Durante il vertice di Madrid (28-30 giugno) la Nato ha varato lo “Strategic concept”, le linee guida dell’azione politica e militare dell’Alleanza atlantica per il prossimo decennio. A restituire centralità all’alleanza fondata nel 1949 per contenere l’Unione sovietica è stata la Russia di Putin, con l’invasione dell’Ucraina, ma un’importante novità del summit spagnolo è stato l’ingresso della Cina nel documento strategico, che, al punto 13, recita:

Le ambizioni dichiarate e le politiche coercitive della Repubblica popolare cinese (Rpc) sfidano i nostri interessi, la nostra sicurezza e i nostri valori. La Rpc utilizza un’ampia gamma di strumenti politici, economici e militari per aumentare la sua influenza globale e proiezione di potenza, pur rimanendo opaca sulla sua strategia, intenzioni e crescita militare. Le operazioni ibride e informatiche dannose della Rpc, la sua retorica conflittuale e la disinformazione prendono di mira gli alleati e danneggiano la sicurezza dell’Alleanza. La Rpc cerca di controllare settori tecnologici e industriali chiave, infrastrutture critiche, materiali strategici e catene di approvvigionamento. Usa lo strumento dell’economia per creare dipendenze strategiche e aumentare la sua influenza. Si sforza di sovvertire l’ordine internazionale basato su regole, anche in ambito spaziale, cibernetico e marittimo. L’approfondimento della partnership strategica tra la Repubblica popolare cinese e la Federazione russa e i loro tentativi che si rafforzano a vicenda per minare l’ordine internazionale basato sulle regole sono contrari ai nostri valori e interessi.

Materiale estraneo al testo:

(** C39: Validation of a field whose options are well formed raises
    [FieldValidationError] under the field's own name, and nothing else but:
    [OverflowError] for a number or a coordinate that is an int no float
    holds, and [TypeError] for a date without an offset compared with a bound
    that has one, the other way round, or for a [datetime] in a JSON field
    with a size limit. *)
Theorem field_error_contract (lib : FieldLib) field v e
  (Hoptions : well_formed_options field) (He : validate_field_value field v = Err e) :
  reported field e \/ escapes field v e.
Proof.
  unfold validate_field_value in He. pose proof Hoptions as Hwf. unfold well_formed_options in Hwf.
  destruct (type field) eqn:Ht; cbn [_VALIDATORS] in He.
  - left. unfold _validate_text, blank, fail in He. eapply if_err_err; [exact He|..]; clear He; [intros _ He|done].
    case_match; [done|]. destruct Hwf as (H1 & H2 & H3).
    exact (text_constraints_err _ _ _ _ _ _ H1 H2 H3 He).
  - left. unfold _validate_editor, blank, fail in He. eapply if_err_err; [exact He|..]; clear He; [intros _ He|done].
    case_match; [done|]. eapply check_err; [exact He|..]; [|done|done].
    intros [Hb E]%guard_err. destruct (Hwf Hb). congruence.
  - by apply validate_number_err.
  - left. unfold _validate_bool, fail in He. by eapply if_err_err; [exact He|..].
  - left. unfold _validate_email, blank, fail in He. eapply if_err_err; [exact He|..]; clear He; [intros _ He|done].
    case_match; [done|]. eapply if_err_err; [exact He|..]; clear He; [intros _ He|done].
    destruct Hwf as (H1 & H2).
    exact (domain_constraints_err _ _ _ _ _ _ _ H1 H2 He).
  - left. unfold _validate_url, blank, fail in He. eapply if_err_err; [exact He|..]; clear He; [intros _ He|done].
    case_match; [done|]. eapply if_err_err; [exact He|..]; clear He; [intros _ He|done].
    destruct Hwf as (H1 & H2).
    exact (domain_constraints_err _ _ _ _ _ _ _ H1 H2 He).
  - unfold escapes. rewrite Ht. unfold _validate_date, blank, fail in He. destruct v as [p|d].
    + destruct (not_none p) eqn:Hn.
      2:{ cbn in He. left. by eapply if_err_err; [exact He|..]. }
      destruct (String.eqb _ ""); [left; by eapply if_err_err; [exact He|..]|].
      destruct (datetime_fromisoformat _) as [d|] eqn:Hd; [|left; by eapply fail_reported].
      apply date_bounds_err in He as [?|(-> & b & k & ?)]; [by left| |done..]. right. split; [done|].
      exists d, b, k. split; [right; by exists p|done].
    + apply date_bounds_err in He as [?|(-> & b & k & ?)]; [by left| |done..]. right. split; [done|].
      exists d, b, k. split; [by left|done].
  - unfold _validate_autodate in He. by destruct v as [[]|].
  - left. by apply validate_select_err in He.
  - left. by apply validate_file_err in He.
  - left. by apply validate_relation_err in He.
  - unfold escapes. rewrite Ht. unfold _validate_json, blank, fail in He.
    eapply if_err_err; [exact He|..]; clear He; [intros _ He|by left]. destruct (is_none v); [done|].
    destruct (size_set _) eqn:Hs; [|done]. destruct (Hwf eq_refl) as [n Hn]. destruct (json_value v) as [p|d] eqn:Hj.
    + left. cbn [mbind result_bind] in He. rewrite Hn in He. cbn [mbind result_bind] in He.
      by eapply if_err_err; [exact He|..].
    + right. injection He as <-. split; [done|]. exists d. unfold json_value in Hj. repeat case_match; by simplify_eq.
  - left. unfold _validate_password, blank, fail in He. eapply if_err_err; [exact He|..]; clear He; [intros _ He|done].
    case_match; [done|]. destruct Hwf as (H1 & H2 & H3).
    exact (text_constraints_err _ _ _ _ _ _ H1 H2 H3 He).
  - by apply validate_geo_err.
Qed.
Lemma field_error_contract_witness :
  (let big := Plain (PInt (10 ^ 400)) in
   @reported (demo_field NUMBER []) (PyException "OverflowError") \/
   @escapes demo_lib (demo_field NUMBER []) big (PyException "OverflowError")) /\
  (let field := demo_field DATE [("min", PStr "2024-01-01Z")] in
   @reported field (PyException "TypeError") \/
   @escapes demo_lib field (Plain (PStr "2024-01-01")) (PyException "TypeError")).
Proof.
  split.
  - apply (field_error_contract demo_lib (demo_field NUMBER []) (Plain (PInt (10 ^ 400))));
      [split; intros H; discriminate H|vm_compute; reflexivity].
  - apply (field_error_contract demo_lib (demo_field DATE [("min", PStr "2024-01-01Z")]) (Plain (PStr "2024-01-01")));
      [split; [intros _; eexists; reflexivity|intros H; discriminate H]|vm_compute; reflexivity].
Defined.
(* ===== verification/RecordWrite.v ===== *)
(** * Records on their way in (ppbase/services/record_service.py)

    [create_record], and what it shares with [update_record] of RecordUpdate:
    the columns it computes, the uploads it saves, and what it does with those
    uploads on every way out.  The
    clock, the password hash, the storage, and the answers of PostgreSQL are an
    environment that is asked with all that happened before; a run leaves the
    list of its effects. *)
From Stdlib Require Import Ascii String SpecFloat.
From Stdlib.Strings Require Import Byte.
From S2P Require Import Prelude PyText PyVal StorageSafety FieldTypes RecordResponse.
From S2P Require RequestMacros.
#[local] Open Scope string_scope.
#[local] Open Scope list_scope.

(** ** Errors and effects *)
Abbreviation errors := (list (string * (string * string))).   (* field: code, message *)
Inductive write_exn : Type :=
| ValidationErrors (e : errors)
| WriteFailed (kind : string)           (* any other Exception *)
| WriteCancelled.                       (* a BaseException *)
Definition is_exception (e : write_exn) : bool := match e with WriteCancelled => false | _ => true end.
Definition of_field_exn (e : field_exn) : write_exn :=
  match e with
  | FieldValidationError f c m => ValidationErrors [(f, (c, m))]
  | PyException k => WriteFailed k
  end.

(** How [async with engine.begin()] around the statement and the notification
    ended; [CommitFailed]: after both, so the write may have happened. *)
Inductive write_answer : Type :=
| Committed
| WriteError (e : write_exn)
| CommitFailed (e : write_exn).

Inductive cleanup_failure : Type := OSError | StorageUnsafe | OtherError (e : write_exn).

Inductive effect : Type :=
| ESaved (field_name : string) (names : list string)
| ECleanup (names : list string)        (* of uploads no record refers to *)
| EWrite (sql : string) (params : row) (payload : string) (a : write_answer)
| EDeleteFiles (names : list string)
| EAsked.                               (* a query *)
Definition uploads : Type := list (string * list Byte.byte).

Class RecordEnv : Type := {
  record_lib :: RecordLib;
  utcnow : list effect -> datetime;
  fresh_id : list effect -> string;
  hash_password : list effect -> pyval -> result write_exn string;
  fresh_token_key : list effect -> string;
  guess_mime : string -> option string;
  save_files : list effect -> string -> string -> string -> uploads -> pyval -> result write_exn (list string);
  email_taken : list effect -> string -> value -> option string -> result write_exn bool;
  delete_stored : list effect -> string -> string -> list string -> option cleanup_failure;
  execute_write : list effect -> string -> row -> string -> write_answer;
  fetch_row : list effect -> string -> string -> result write_exn (option row);
}.
Definition W : Type -> Type := stm (list effect) write_exn.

Dunque la Cina rappresenta una “sfida” per la Nato, dopo essere stata bollata come “rivale strategico” e “potenza revisionista” nella strategia di sicurezza nazionale di Trump nel 2017; definita “rivale sistemico” dalla Commissione europea nel 2019; dopo che «il partito comunista cinese è diventato più repressivo in patria e più aggressivo all’estero» secondo l’approccio dell’amministrazione Biden alla Cina pubblicato il 26 maggio scorso; mentre il comunicato dell’ultimo vertice del G7 in Germania (26-28 giugno) ha attaccato la Cina su più fronti.

La storia si è messa a correre molto rapidamente, forse più della nostra capacità d’interpretarla, tanto che non abbiamo ancora trovato una definizione migliore di “nuova Guerra fredda” per una contrapposizione post-ideologica che ha poco in comune con quella tra Stati Uniti e Unione sovietica. Sta di fatto che la Cina e l’occidente, ormai da qualche tempo, non dialogano più, ma si accusano reciprocamente e pericolosamente.

Pechino guarda con particolare attenzione alle mosse del Giappone e della Corea del sud, che hanno partecipato al summit spagnolo assieme ad Australia e Nuova Zelanda, come “paesi partner”. Seoul sarebbe pronta a istituire un ufficio presso la Nato a Bruxelles e a iniziare un nuovo programma di cooperazione con l’Alleanza. Mentre il premier nipponico, Fumio Kishida, ha invitato a formare un fronte unito per evitare che altri paesi «traggano lezioni sbagliate» dalla crisi ucraina.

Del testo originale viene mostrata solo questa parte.